Prompt: Gather every line below where "first" appears.

(Saved entries)
────────

(* ================================================================== *)
(** * The scoring branches and the repository's own services *)
(* ================================================================== *)

(** C6, amended: no error thrown by any of the three scoring calls
    reaches the caller of the coordinator, but the calls are not isolated
    from one another there: one handler wraps all three, so when the
    clustering or the intent call raises, every field of the merged
    result is empty, the intent scores included; only when both return
    does the result carry the features and the two returned values.  The
    isolation lives in the services themselves: a failure inside the
    repository's [predict_cluster] comes back as its placeholder
    assignment (status 'error', cluster 'default', outlier score 0.5),
    kept next to the intent scores, and a failure inside
    [predict_intent_scores] comes back as the default scores, kept next
    to the cluster assignment; neither field is absent.  No timeout is
    applied to any call. *)
Theorem scoring_calls_share_one_handler {W : Type} (E : Env W) (I : MLInternals W)
    (fs : FeatureService W) (cs : ClusteringServiceT W) (ins : IntentService W)
    (key : string) (ev : dict) (st : St W) (f : pyval) (w1 : W) :
  let anon := dict_get ev "anonId" VNone in
  extract_features fs key anon "7d" (world st) = (inr f, w1) ->
  py_truthy f = true ->
  total (_process_with_ml_pipeline fs cs ins key ev) /\
  (forall rc w2 ri w3,
      predict_cluster cs key anon f w1 = (rc, w2) ->
      predict_intent_scores ins key anon f w2 = (ri, w3) ->
      fst (_process_with_ml_pipeline fs cs ins key ev st) =
        inr match rc, ri with
            | inr c, inr i => scoring_results f c i
            | _, _ => scoring_results (VDict []) (VDict []) (VDict [])
            end) /\
  (forall e w2 i w3,
      predict_cluster_try I key anon f w1 = (inl e, w2) ->
      predict_intent_scores ins key anon f w2 = (inr i, w3) ->
      fst (_process_with_ml_pipeline fs (ClusteringService.service I) ins key ev st) =
        inr (scoring_results f ClusteringService.error_assignment i)) /\
  (forall c w2 e w3,
      predict_cluster cs key anon f w1 = (inr c, w2) ->
      predict_intent_scores_try I key anon f w2 = (inl e, w3) ->
      exists d w4,
        IntentScoringService._generate_default_scores E anon w3 = (inr d, w4) /\
        fst (_process_with_ml_pipeline fs cs (IntentScoringService.service E I) key ev st) =
          inr (scoring_results f c d)).
Proof.
  intros anon Hf Ht.
  assert (Hgen : forall cs' ins' rc w2 ri w3,
             predict_cluster cs' key anon f w1 = (rc, w2) ->
             predict_intent_scores ins' key anon f w2 = (ri, w3) ->
             fst (_process_with_ml_pipeline fs cs' ins' key ev st) =
               inr match rc, ri with
                   | inr c, inr i => scoring_results f c i
                   | _, _ => scoring_results (VDict []) (VDict []) (VDict [])
                   end).
  { intros cs' ins' rc w2 ri w3 Hc Hi.
    destruct (_process_with_ml_pipeline_run fs cs' ins' key ev st) as (rf & w1' & Hf' & Hrun).
    fold anon in Hf', Hrun. rewrite Hf in Hf'. inversion Hf'; subst rf w1'.
    rewrite Ht in Hrun. destruct Hrun as (rc' & w2' & ri' & w3' & Hc' & Hi' & Hrun).
    rewrite Hc in Hc'. inversion Hc'; subst rc' w2'.
    rewrite Hi in Hi'. inversion Hi'; subst ri' w3'.
    now rewrite Hrun. }
  split; [apply _process_with_ml_pipeline_total |].
  split; [intros rc w2 ri w3; apply Hgen |].
  split.
  - intros e w2 i w3 Hc Hi.
    rewrite (Hgen (ClusteringService.service I) ins
               (inr ClusteringService.error_assignment) w2 (inr i) w3);
      [reflexivity | | exact Hi].
    simpl. unfold ClusteringService.predict_cluster, try_except. now rewrite Hc.
  - intros c w2 e w3 Hc Hi.
    destruct (utcnow E w3) as [t w4] eqn:Hnow.
    eexists _, w4. split.
    + unfold IntentScoringService._generate_default_scores. rewrite Hnow. reflexivity.
    + erewrite (Hgen cs (IntentScoringService.service E I) (inr c) w2 (inr _) w4);
        [reflexivity | exact Hc |].
      simpl. unfold IntentScoringService.predict_intent_scores, try_except. rewrite Hi.
      unfold IntentScoringService._generate_default_scores. rewrite Hnow. reflexivity.
Qed.

(* ================================================================== *)
(** * Concrete runs *)
(* ================================================================== *)

Import Demo.
(** * The port workflow of the review-checklist bot (go/porting.go)

    A shallow embedding of [portPR] and [backportPR]: the two functions that,
    on a merged pull request, read its labels, and for every requested branch
    cherry-pick the merge commit and open a new pull request.

    Calls to the GitHub client, to [execCmd] and to the logger are events of
    a small free monad; a run interprets them against an arbitrary stateful
    handler and records every call with its answer. *)

From Stdlib Require Import String Ascii List ZArith Bool Lia DecimalString.
Import ListNotations.
Open Scope string_scope.
Open Scope list_scope.

(** ** Go's [strings] and [fmt] functions used by the source *)

Module GoStrings.

(** [strings.HasPrefix(s, prefix)]. *)
Definition HasPrefix (s prefix : string) : bool := String.prefix prefix s.

(** [strings.Contains(s, substr)]: some suffix of [s] starts with [substr]. *)
Fixpoint Contains (s substr : string) : bool :=
String.prefix substr s ||
match s with
| EmptyString => false
| String _ s' => Contains s' substr
end.

(** The bytes of [s], one string each ([strings.Split] with an empty
  separator; Go cuts after each UTF-8 sequence, which is a byte for
  ASCII text). *)
Fixpoint explode (s : string) : list string :=
match s with
| EmptyString => []
| String c s' => String c EmptyString :: explode s'
end.

(** The scan behind [strings.Split]: [cur] is the piece being read, [skip]
  the number of bytes of a matched separator still to pass over. The
  separators found are the leftmost ones and do not overlap, as in Go's
  [genSplit] (repeated [Index], then [s = s[m+len(sep):]]). *)
Fixpoint splitFrom (sep : string) (skip : nat) (cur s : string) : list string :=
match s with
| EmptyString => [cur]
| String c s' =>
    match skip with
    | S k => splitFrom sep k cur s'
    | O =>
        if String.prefix sep s
        then cur :: splitFrom sep (String.length sep - 1) EmptyString s'
        else splitFrom sep 0 (cur ++ String c EmptyString) s'
    end
end.

(** [strings.Split(s, sep)]. *)
Definition Split (s sep : string) : list string :=
match sep with
| EmptyString => explode s
| _ => splitFrom sep 0 EmptyString s
end.
(** C1 (amended): for the table with columns [question] and [opt1] and the
    single row ["What is 2+2?", "4-true"], parsed as an objective quiz with
    [require_option_format] set, the handler returns one question, whose
    text is under the key [question] and whose options are
    [{text: "4", isCorrect: true}], and the count 1. *)
Theorem two_plus_two_parsed :
  forall (read_excel : list Byte.byte -> string + DataFrame)
         (file : UploadFile),
    excel_upload file ->
    read_excel (contents file) = inr sheet_2plus2 ->
    parse_quiz_excel read_excel file "objective" true
    = Return
        (VDict
           [("questions",
             VList
               [VDict
                  [("question", VStr "What is 2+2?");
                   ("options",
                    VList
                      [VDict [("text", VStr "4"); ("isCorrect", VBool true)]])]]);
            ("count", VInt 1)]).
Proof.
  intros read_excel file Hfile Hread.
  rewrite (parse_quiz_excel_rows read_excel file "objective" true sheet_2plus2);
    try assumption.
  - reflexivity.
  - now left.
  - simpl. auto.
Qed.

Lemma two_plus_two_parsed_witness :
  excel_upload (upload [])
  /\ reads sheet_2plus2 (contents (upload [])) = inr sheet_2plus2
  /\ parse_quiz_excel (reads sheet_2plus2) (upload []) "objective" true
     = parsed [question_dict "What is 2+2?" [objective_option "4" true]].
Proof.
  split; [apply xlsx_upload |]. split; [reflexivity |].
  apply (two_plus_two_parsed (reads sheet_2plus2) (upload []));
    [apply xlsx_upload | reflexivity].
Defined.

(** ** C2: a strict objective row without a correct answer *)

(** C2: for the quiz type [objective] with [require_option_format] set,
    when the handler reaches a row with a non-empty question text whose
    cells give a non-empty list of options none of which has
    [isCorrect = true], the whole request fails with the error that names
    the row number index + 2; the rows after it are not parsed (they do
    not change the answer) and the questions of the rows before it are
    not returned. *)
Theorem strict_objective_row_needs_correct_answer :
  forall (read_excel : list Byte.byte -> string + DataFrame)
         (file : UploadFile) (df : DataFrame)
         (before after : list (list cell)) (cells : list cell)
         (questions : list value) (options : list dict),
    excel_upload file ->
    read_excel (contents file) = inr df ->
    In "question"%string (columns df) ->
    data df = before ++ cells :: after ->
    let index := length before in
    let row := series_of (columns df) cells in
    rows_loop "objective" true (columns df)
      (iterrows_from 0 (columns df) before) [] = Next questions ->
    blank (get row "question" (Text EmptyString)) = false ->
    options_loop "objective" true index row (columns df) [] = Next options ->
    options <> [] ->
    (forall o, In o options -> getitem "isCorrect" o <> Some (VBool true)) ->
    parse_quiz_excel read_excel file "objective" true
    = JSONResponse 400
        (VDict
           [("error",
             VStr ("Objective question in row " ++ Py.str_nat (index + 2)
                   ++ " must have at least one correct answer."))]).
Proof.
  intros read_excel file df before after cells questions options
    Hfile Hread Hq Hdata index row Hbefore Hquestion Hoptions Hne Hnone.
  rewrite (parse_quiz_excel_rows read_excel file "objective" true df);
    [| assumption | now left | assumption | assumption].
  unfold iterrows. rewrite Hdata.
  rewrite (rows_loop_reach _ _ _ _ _ _ _ Hbefore).
  fold index. fold row.
  rewrite (row_body_options _ _ _ _ _ _ Hquestion), Hoptions.
  destruct options as [| o options]; [contradiction |].
  rewrite any_isCorrect_none.
  - reflexivity.
  - exact (options_loop_objective _ _ _ _ _ _ (Forall_nil _) Hoptions).
  - assumption.
Qed.

Lemma strict_objective_row_needs_correct_answer_witness :
  options_loop "objective" true 1
    (series_of (columns sheet_no_correct)
       [Text "What is 2+2?"; Text "4-false"; Text "5-false"])
    (columns sheet_no_correct) []
  = Next [objective_option "4" false; objective_option "5" false]
  /\ parse_quiz_excel (reads sheet_no_correct) (upload []) "objective" true
     = error_response
         "Objective question in row 3 must have at least one correct answer.".
Proof.
  split; [reflexivity |].
  apply (strict_objective_row_needs_correct_answer
           (reads sheet_no_correct) (upload []) sheet_no_correct
           [[Text "What is 1+1?"; Text "2-true"; NaN]]
           [[Text "Never read"; Text "oops"; NaN]]
           [Text "What is 2+2?"; Text "4-false"; Text "5-false"]
           [question_dict "What is 1+1?" [objective_option "2" true]]
           [objective_option "4" false; objective_option "5" false]).
  - apply xlsx_upload.
  - reflexivity.
  - simpl; auto.
  - reflexivity.
  - reflexivity.
  - reflexivity.
  - reflexivity.
  - discriminate.
  - intros o [<- | [<- | []]]; discriminate.
Defined.

(** ** C3: the shape of a successful answer *)

(** C3: whenever the handler answers with its success body, that body is
    [{questions, count}] with [count] the length of [questions], and every
    question in it carries a non-empty list of options: a row whose list
    of options stays empty is never emitted. *)
Theorem parsed_count_and_options :
  forall (read_excel : list Byte.byte -> string + DataFrame)
         (file : UploadFile) (type : string) (require_option_format : bool)
         (body : value),
    parse_quiz_excel read_excel file type require_option_format = Return body ->
    exists questions : list value,
      body = VDict [("questions", VList questions);
                    ("count", VInt (length questions))]
      /\ Forall
           (fun q =>
              exists (text : string) (o : dict) (options : list dict),
                q = VDict [("question", VStr text);
                           ("options", VList (VDict o :: map VDict options))])
           questions.
Proof.
  intros read_excel file type rof body. unfold parse_quiz_excel.
  destruct (negb _); [discriminate |].
  destruct (negb _); [discriminate |].
  destruct (read_excel (contents file)) as [e | df]; [discriminate |].
  destruct (negb _); [discriminate |].
  destruct (rows_loop type rof (columns df) (iterrows df) [])
    as [[| q questions] | r] eqn:E.
  - discriminate.
  - intros H. injection H as <-. exists (q :: questions).
    split; [reflexivity |].
    exact (rows_loop_next _ _ _ _ _ _ (Forall_nil _) E).
  - intros ->.
    destruct (rows_loop_exit _ _ _ _ _ _ E) as (rest & [H | [H | H]]);
      discriminate H.
Qed.

Lemma parsed_count_and_options_witness :
  exists questions : list value,
    parse_quiz_excel (reads sheet_paris) (upload []) "tag-based" false
    = parsed questions
    /\ Forall emitted_question questions.
Proof.
  destruct (parsed_count_and_options
              (reads sheet_paris) (upload []) "tag-based" false
              (VDict
                 [("questions",
                   VList
                     [question_dict "Capital of France?"
                        [tag_option "Paris" "opt1"; tag_option "Lyon" "opt2"]]);
                  ("count", VInt 1)])
              eq_refl) as (questions & Hbody & Hall).
  exists questions. split; [| exact Hall].
  unfold parsed. rewrite <- Hbody. reflexivity.
Defined.

(** ** C4: strict cells are cut at the last hyphen *)

(** C4: with [require_option_format] set, the text of a cell is cut at its
    last hyphen, so the value may hold hyphens: a text [v-e] in which [e]
    has no hyphen splits into [v] and [e], and for the quiz type
    [tag-based] it gives the option [{text: v, tag: e}] (both trimmed);
    the cell [urgent-math-tag] gives [{text: "urgent-math", tag: "tag"}],
    also through the whole handler. *)
Theorem strict_cell_cut_at_last_hyphen :
  (forall v e : string,
      hyphen_free e ->
      Py.rsplit1 "-"%char (v ++ "-" ++ e)%string = [v; e])
  /\ (forall v e : string,
         hyphen_free e ->
         Py.strip v <> EmptyString -> Py.strip e <> EmptyString ->
         format_option "tag-based" (v ++ "-" ++ e)
         = inr (tag_option (Py.strip v) (Py.strip e)))
  /\ format_option "tag-based" "urgent-math-tag"
     = inr [("text", VStr "urgent-math"); ("tag", VStr "tag")]
  /\ (forall (read_excel : list Byte.byte -> string + DataFrame)
             (file : UploadFile),
         excel_upload file ->
         read_excel (contents file) = inr sheet_urgent ->
         parse_quiz_excel read_excel file "tag-based" true
         = parsed
             [question_dict "Which one?"
                [[("text", VStr "urgent-math"); ("tag", VStr "tag")]]]).
Proof.
  split; [exact rsplit1_last |]. split; [| split].
  - intros v e He Hv Hx. rewrite (format_option_last_hyphen _ v e He).
    cbv zeta. apply String.eqb_neq in Hv, Hx. rewrite Hv, Hx. reflexivity.
  - reflexivity.
  - intros read_excel file Hfile Hread.
    rewrite (parse_quiz_excel_rows read_excel file "tag-based" true sheet_urgent);
      try assumption.
    + reflexivity.
    + now right.
    + simpl. auto.
Qed.
Lemma main_screen_and_history (text : string) (w : World) :
  post (main_assistant_block text) w (fun _ w' =>
    exists shown entry,
      screen w' = (screen w ++ shown)%list
      /\ messages w' = (messages w ++ [{| role := "assistant"; content := entry |}])%list
      /\ (forall sql, fst (nl_to_sql text w) = Returns (Some sql, None) ->
          In (st_code sql "sql") shown)
      /\ (forall sql e fixed,
            fst (nl_to_sql text w) = Returns (Some sql, None) ->
            fst (run_sql sql w) = Returns (None, Some e, None) ->
            e <> "" ->
            fst (fix_sql sql e text w) = Returns (Some fixed, None) ->
            In (st_code fixed "sql") shown)
      /\ (forall err, fst (nl_to_sql text w) = Returns (None, Some err) ->
          shown = [st_chat_message "assistant"; st_error err]
          /\ entry = "❌ " ++ err)
      /\ (forall sql e ferr,
            fst (nl_to_sql text w) = Returns (Some sql, None) ->
            fst (run_sql sql w) = Returns (None, Some e, None) ->
            e <> "" ->
            fst (fix_sql sql e text w) = Returns (None, Some ferr) ->
            entry = "❌ DB error: " ++ e ++ nl ++ nl ++ "And fix also failed: " ++ ferr)
      /\ (forall sql e fixed e2,
            fst (nl_to_sql text w) = Returns (Some sql, None) ->
            fst (run_sql sql w) = Returns (None, Some e, None) ->
            e <> "" ->
            fst (fix_sql sql e text w) = Returns (Some fixed, None) ->
            fst (run_sql fixed (snd (run_sql sql w))) = Returns (None, Some e2, None) ->
            e2 <> "" ->
            entry = "❌ DB error after fix: " ++ e2)
      /\ (In entry STATUS_LINES
          \/ (exists err, entry = "❌ " ++ err)
          \/ (exists e ferr,
                entry = "❌ DB error: " ++ e ++ nl ++ nl ++ "And fix also failed: " ++ ferr)
          \/ (exists e2, entry = "❌ DB error after fix: " ++ e2))).
Proof.
  wp.
  all: trace_norm; eexists _, _; (split; [reflexivity|]); (split; [reflexivity|]).
  all: split; [intros sql0 H; use_generated; simpl; auto 12|].
  all: split;
    [intros sql0 e fixed H1 H2 He H3; use_generated; try use_failed w;
     try congruence; try use_repaired; simpl; auto 12|].
  all: split; [intros err0 H; use_generated; split; reflexivity|].
  all: split;
    [intros sql0 e ferr H1 H2 He H3; use_generated; try use_failed w;
     try congruence; try use_repaired; reflexivity|].
  all: split;
    [intros sql0 e fixed e2 H1 H2 He H3 H4 He2; use_generated; try use_failed w;
     try congruence; try use_repaired; try use_failed_again w;
     try congruence; reflexivity|].
  all: first [solve [left; simpl; auto 12]
             | solve [right; left; eexists; reflexivity]
             | solve [right; right; left; eexists _, _; reflexivity]
             | right; right; right; eexists; reflexivity].
Qed.


(** *** The path on which both executions fail *)

Lemma main_double_failure (text : string) (w : World) :
  post (main_assistant_block text) w (fun _ w' =>
    forall sql e1 fixed e2,
      fst (nl_to_sql text w) = Returns (Some sql, None) ->
      fst (run_sql sql w) = Returns (None, Some e1, None) ->
      e1 <> "" ->
      fst (fix_sql sql e1 text w) = Returns (Some fixed, None) ->
      fst (run_sql fixed (snd (run_sql sql w))) = Returns (None, Some e2, None) ->
      e2 <> "" ->
      (exists first second,
          trace w'
          = (trace w
             ++ ev_chat "mistral" (generation_messages (PyStr.strip text))
             :: first
             ++ ev_chat "mistral" (fix_messages sql e1 text)
             :: second)%list
          /\ failed_run (PyStr.rstrip_semicolon (PyStr.strip sql)) first
          /\ failed_run (PyStr.rstrip_semicolon (PyStr.strip fixed)) second)
      /\ messages w'
         = (messages w ++
            [{| role := "assistant"; content := "❌ DB error after fix: " ++ e2 |}])%list
      /\ screen w'
         = (screen w ++
            [st_chat_message "assistant";
             st_markdown "**Generated SQL:**";
             st_code sql "sql";
             st_warning ("Database error: " ++ e1);
             st_markdown "Trying to fix the SQL using the model...";
             st_markdown "**Fixed SQL:**";
             st_code fixed "sql";
             st_error ("Database error even after fix: " ++ e2)])%list).
Proof.
  wp.
  all: intros sql0 e1 fixed e2 H1 H2 He1 H3 H4 He2.
  all: use_generated; try use_failed w; try congruence.
  all: try use_repaired; try use_failed_again w; try congruence.
  all: trace_norm.
  all: split; [eexists _, _; split; [reflexivity|]; split; assumption|].
  all: split; reflexivity.
Qed.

────────

The answer:
  all: first [solve [left; simpl; auto 12]
      (exists first second,
             :: first
          /\ failed_run (PyStr.rstrip_semicolon (PyStr.strip sql)) first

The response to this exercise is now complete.